So, let the perpendicular (BC) be \( (\sqrt{2} - 1)k \) and the base (AB) be \( 1k \), where k is any positive constant. The Baudhayana formula (Pythagorean theorem) helps us find the hypotenuse (AC).
\( AC^2 = AB^2 + BC^2 \)
\( AC^2 = (k)^2 + ((\sqrt{2} - 1)k)^2 \)
\( AC^2 = k^2 + (2 - 2\sqrt{2} + 1)k^2 \)
\( AC^2 = k^2 + (3 - 2\sqrt{2})k^2 \)
\( AC^2 = (1 + 3 - 2\sqrt{2})k^2 \)
\( AC^2 = (4 - 2\sqrt{2})k^2 \)
\( AC = \sqrt{(4 - 2\sqrt{2})k^2} \)
\( AC = k\sqrt{4 - 2\sqrt{2}} \)

Now, we find \( \sin A \) and \( \cos A \):
\( \sin A = \frac{\text{Perpendicular}}{\text{Hypotenuse}} = \frac{BC}{AC} = \frac{(\sqrt{2} - 1)k}{k\sqrt{4 - 2\sqrt{2}}} = \frac{\sqrt{2} - 1}{\sqrt{4 - 2\sqrt{2}}} \)
\( \cos A = \frac{\text{Base}}{\text{Hypotenuse}} = \frac{AB}{AC} = \frac{k}{k\sqrt{4 - 2\sqrt{2}}} = \frac{1}{\sqrt{4 - 2\sqrt{2}}} \)

Next, we calculate \( \sin A \cos A \):
\( \sin A \cos A = \left(\frac{\sqrt{2} - 1}{\sqrt{4 - 2\sqrt{2}}}\right) \times \left(\frac{1}{\sqrt{4 - 2\sqrt{2}}}\right) \)
\( \sin A \cos A = \frac{\sqrt{2} - 1}{4 - 2\sqrt{2}} \)
To simplify, we can factor out \( \sqrt{2} \) from the numerator and \( 2 \) from the denominator:
\( \sin A \cos A = \frac{\sqrt{2} - 1}{2(2 - \sqrt{2})} \)
Factor out \( \sqrt{2} \) from the term \( (2 - \sqrt{2}) \):
\( \sin A \cos A = \frac{\sqrt{2} - 1}{2\sqrt{2}(\sqrt{2} - 1)} \)
Cancel out \( (\sqrt{2} - 1) \) from the numerator and denominator:
\( \sin A \cos A = \frac{1}{2\sqrt{2}} \)
This proves the given statement.
In simple words: We started with \( \tan A \) and used it to imagine a right-angled triangle.
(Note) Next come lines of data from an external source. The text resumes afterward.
Lemma denotes_reads (fs : svn_fs_t) P :
  (forall n key s, denotes fs P n key s -> forall fuel, (n <= fuel)%nat -> reads_with fuel fs key s) /\
  (forall n pos lo ll ws s, windows_denote fs P n pos lo ll ws s ->
     forall fuel, (n <= fuel)%nat -> loop_reads fs fuel pos lo ll ws s).
Proof.
  apply denotes_ind2.
  - intros n key str_key s _ Hk Hform Hsk Hs fuel Hf off len Hoff.
    destruct fuel as [|fuel]; [lia|]. cbn [rep_read_range]. unfold svn_fs__read_rep.
    rewrite str_to_dbt_valid by done. unfold form_of, stored_rep in Hform.
    destruct (bt_get (representations fs) key) as [v|] eqn:Ev; [|done]. cbn [mbind option_bind] in Hform.
    destruct (svn_fs__parse_skel v) as [rep|] eqn:Er; [|done]. cbn [mbind option_bind] in Hform.
    destruct (fulltext_view rep str_key Hform) as [E1 E2].
    unfold mbind at 1, state_bind at 1. rewrite reading_bind, Ev. cbn [mret state_ret]. rewrite Er.
    cbn [deref]. rewrite lift_bind, E1, lift_bind, E2, lift_bind.
    rewrite (pstrndup_valid str_key Hsk). apply string_read_ok. by rewrite str_to_dbt_valid.
  - intros n key ws s _ Hk Hform Hne H31 _ IH fuel Hf off len Hoff.
    destruct fuel as [|fuel]; [lia|]. cbn [rep_read_range]. unfold svn_fs__read_rep.
    rewrite str_to_dbt_valid by done. unfold form_of, stored_rep in Hform.
    destruct (bt_get (representations fs) key) as [v|] eqn:Ev; [|done]. cbn [mbind option_bind] in Hform.
    destruct (svn_fs__parse_skel v) as [rep|] eqn:Er; [|done]. cbn [mbind option_bind] in Hform.
    destruct (delta_view rep ws Hform) as (E1 & _ & Em).
    unfold mbind at 1, state_bind at 1. rewrite reading_bind, Ev. cbn [mret state_ret]. rewrite Er.
    cbn [deref]. rewrite lift_bind, E1, lift_bind.
    destruct (tail (kids rep)) as [|window windows] eqn:Et; [by injection Em as <-|].
    set (h := rep_window_handler (rep_read_range fuel)).
    set (wb := mk_whb fs [] off 0 [] len false).
    assert (write_chunk svndiff_magic (svn_txdelta_parse_svndiff h wb false) = (Ok tt, wstream_at h wb [] 0 0)) as Ew
      by done.
    destruct (IH fuel ltac:(lia) off len (window :: windows) 0 0 [] 0%nat [] Hoff Em)
      as (wb' & lo2 & ll2 & E & Hbuf & Hfs); [lia|lia|lia|done|simpl; lia|].
    fold h in E. change (take len (drop off [])) with (take len (drop off (@nil byte))) in E.
    rewrite drop_nil, take_nil in E. fold wb in E.
    rewrite (state_bind_step _ _ _ _ _ Ew), (state_bind_step _ _ _ _ _ E).
    unfold mbind at 1, state_bind at 1. cbn. by rewrite Hbuf, Hfs.
  - intros n pos lo ll fuel _ off len windows lo' ll' before cur base Hoff Hm _ _ _ _ _.
    destruct windows as [|w windows]; [|cbn in Hm; destruct (window_view w), (mapM window_view windows); done].
    cbn zeta. cbn [window_loop]. rewrite app_nil_r. by eexists _, _, _.
  - intros n pos lo ll str_key base ws w txt src t s Hk Hs Htxt Htl Hn Henc Hv Hsl Htv Ht Hbase IH1 Hsrc Hend Ha _ IH2
      fuel Hf. pose proof Henc as ((Hso & Hsl0 & _) & _).
    apply (loop_cons_ok fs fuel pos lo ll str_key base ws w txt src); try done.
    + by apply denotes_valid in Hbase.
    + apply IH1; [lia|]. unfold two63, two64 in *. lia.
    + lia.
    + by apply IH2.
Qed.

(** Reading returns the bytes of the contents. *)
Lemma rep_read_range_ok (fs : svn_fs_t) P n key s fuel :
  denotes fs P n key s -> (n <= fuel)%nat -> reads_with fuel fs key s.
Proof. intros H. by apply (proj1 (denotes_reads fs P) n key s H). Qed.

Lemma denotes_mono (fs : svn_fs_t) P :
  (forall n key s, denotes fs P n key s -> forall n', (n <= n')%nat -> denotes fs P n' key s) /\
  (forall n pos lo ll ws s, windows_denote fs P n pos lo ll ws s ->
     forall n', (n <= n')%nat -> windows_denote fs P n' pos lo ll ws s).
Proof.
  apply denotes_ind2.
  - intros n key str_key s HP Hk Hf Hsk Hs [|n'] Hn; [lia|]. by apply den_fulltext with str_key.
  - intros n key ws s HP Hk Hf Hne H31 _ IH [|n'] Hn; [lia|]. apply den_delta with ws; try done. apply IH. lia.
  - intros. constructor.
  - intros n pos lo ll str_key base ws w txt src t s Hk Hs Htxt Htl Hn Henc Hv Hsl Htv Ht _ IHb Hsrc Hend Ha _ IH n' Hn'.
    apply wd_cons with w txt src; try done; [lia|by apply IHb|by apply IH].
Qed.
End read_ok.

(** ** Changes that keep the contents *)

Section transfer.
Context `{db : BerkeleyDB}.

Definition rep_strings (f : rep_form) : list bytes :=
  match f with Fulltext str_key => [str_key] | Delta windows => window_key <$> windows end.

(** The record of a representation and its strings are the same. *)
Definition same_rep (fs fs' : svn_fs_t) (key : bytes) : Prop :=
  form_of fs' key = form_of fs key /\
  forall f k, form_of fs key = Some f -> k ∈ rep_strings f -> valid_key k -> string_of fs' k = string_of fs k.

(** The contents are kept when all representations are the same, except for some
    that keep their contents in another form. *)
Lemma denotes_transfer (fs fs' : svn_fs_t) (P P' other : bytes -> Prop) (c : nat) :
  (forall key, Decision (other key)) ->
  (forall key, P key -> valid_key key -> ~ other key -> P' key /\ same_rep fs fs' key) ->
  (forall n key s, other key -> denotes fs P n key s -> denotes fs' P' (n + c) key s) ->
  (forall n key s, denotes fs P n key s -> denotes fs' P' (n + c) key s) /\
  (forall n pos lo ll ws s, windows_denote fs P n pos lo ll ws s ->
     (forall w, w ∈ ws -> valid_key (window_key w) -> string_of fs' (window_key w) = string_of fs (window_key w)) ->
     windows_denote fs' P' (n + c) pos lo ll ws s).
Proof.
  intros Hdec Hsame Hother. apply denotes_ind2.
  - intros n key str_key s HP Hk Hform Hsk Hs. destruct (Hdec key) as [Ho|Ho].
    + apply Hother; [done|]. by apply den_fulltext with str_key.
    + destruct (Hsame key HP Hk Ho) as [HP' [Hf Hss]]. apply den_fulltext with str_key; try done.
      * by rewrite Hf.
      * rewrite (Hss _ str_key Hform); [done|by apply list_elem_of_singleton|done].
  - intros n key ws s HP Hk Hform Hne H31 Hws IH. destruct (Hdec key) as [Ho|Ho].
    + apply Hother; [done|]. by apply den_delta with ws.
    + destruct (Hsame key HP Hk Ho) as [HP' [Hf Hss]]. apply den_delta with ws; try done.
      * by rewrite Hf.
      * apply IH. intros w Hw Hv. apply (Hss _ _ Hform); [|done]. cbn [rep_strings].
        by apply (list_elem_of_fmap_2 window_key).
  - intros. constructor.
  - intros n pos lo ll str_key base ws w txt src t s Hk Hs Htxt Htl Hn Henc Hv Hsl Htv Ht _ IHb Hsrc Hend Ha _ IH Hss.
    apply wd_cons with w txt src; try done; [| lia|].
    + pose proof (Hss (Z.of_nat pos, Z.of_nat (length t), str_key, base) ltac:(by left) Hk) as E.
      cbn [window_key fst snd] in E. by rewrite E.
    + apply IH. intros w' Hw'. apply Hss. by right.
Qed.

Lemma denotes_same (fs fs' : svn_fs_t) (P P' : bytes -> Prop) n key s :
  (forall key, P key -> valid_key key -> P' key /\ same_rep fs fs' key) ->
  denotes fs P n key s -> denotes fs' P' n key s.
Proof.
  intros H Hd. rewrite <- (Nat.add_0_r n).
  refine (proj1 (denotes_transfer fs fs' P P' (λ _, False) 0 _ _ _) n key s Hd);
    [by intros; apply H|done].
Qed.

(** [s] is the contents of the representation. *)
Definition contents (fs : svn_fs_t) (key s : bytes) : Prop := exists n, denotes fs (λ _, True) n key s.

(** A representation has one contents. *)
Lemma denotes_unique (fs : svn_fs_t) P P' n n' key s s' :
  denotes fs P n key s -> denotes fs P' n' key s' -> s = s'.
Proof.
  intros H1 H2.
  assert (Z.of_nat (length s + length s') < two64 -> s = s') as Hshort.
  { intros Hl.
    pose proof (rep_read_range_ok fs P n key s (n + n')%nat H1 ltac:(lia) 0%nat (length s + length s')%nat ltac:(lia)) as E1.
    pose proof (rep_read_range_ok fs P' n' key s' (n + n')%nat H2 ltac:(lia) 0%nat (length s + length s')%nat ltac:(lia)) as E2.
    rewrite E1 in E2. injection E2 as E2. rewrite !drop_0, !take_ge in E2 by lia. done. }
  destruct H1 as [n key k s _ _ Hf _ Hs|n key ws s _ _ Hf _ H31 _];
    inversion H2 as [? ? k' ? ? ? Hf' ? Hs'|? ? ws' ? ? ? Hf' ? H31' ?]; subst;
    rewrite Hf' in Hf; simplify_eq; [congruence|]. apply Hshort. unfold two64. lia.
Qed.
End transfer.

(** ** The form does not depend on where lists were parsed from *)

Lemma window_view_erase s : window_view (erase s) = window_view s.
Proof.
  destruct s as [|d [|[o|] [|[|d1 [|[|d2 [|[ty|] [|[k|] [|]]]] [|[sz|] [|c [|[b|] [|]]]]]] [|]]]]; done.
Qed.

Lemma rep_view_erase s : rep_view (erase s) = rep_view s.
Proof.
  destruct s as [|d [|[|d' [|[kind|] flags]] rest]]; try done. cbn [erase fmap list_fmap rep_view].
  replace (mapM window_view (erase <$> rest)) with (mapM window_view rest).
  - destruct rest as [|[|] [|]]; done.
  - induction rest as [|s l IH]; [done|]. cbn [fmap list_fmap mapM]. rewrite window_view_erase, IH. done.
Qed.

#[export] Instance rep_view_proper : Proper ((≡) ==> (=)) rep_view.
Proof. intros s1 s2 E. by rewrite <- (rep_view_erase s1), E, rep_view_erase. Qed.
We found the lengths of all three sides using the Pythagoras rule. Then, we calculated \( \sin A \) and \( \cos A \). Finally, we multiplied \( \sin A \) and \( \cos A \) together and simplified the answer to show it matches \( \frac{1}{2\sqrt{2}} \).

🎯 Exam Tip: When dealing with expressions like \( \tan A = \sqrt{2} - 1 \), remember to rationalize the denominator or factor common terms carefully to simplify the final product of \( \sin A \cos A \).

 

Question 4. If \( \sin A = \frac{1}{3} \), then find the value of \( \cos A \cdot \csc A + \tan A \cdot \sec A \).
Answer: We are given \( \sin A = \frac{1}{3} \).
In a right-angled triangle, \( \sin A = \frac{\text{Perpendicular}}{\text{Hypotenuse}} \).
So, let the perpendicular (BC) be \( 1k \) and the hypotenuse (AC) be \( 3k \), where k is any positive constant. We use the Baudhayana formula (Pythagorean theorem) to find the base (AB).
\( AB^2 + BC^2 = AC^2 \)
\( AB^2 + (k)^2 = (3k)^2 \)
\( AB^2 + k^2 = 9k^2 \)
\( AB^2 = 9k^2 - k^2 \)
\( AB^2 = 8k^2 \)
\( AB = \sqrt{8k^2} = 2\sqrt{2}k \)
Since A is an acute angle, AB must be positive.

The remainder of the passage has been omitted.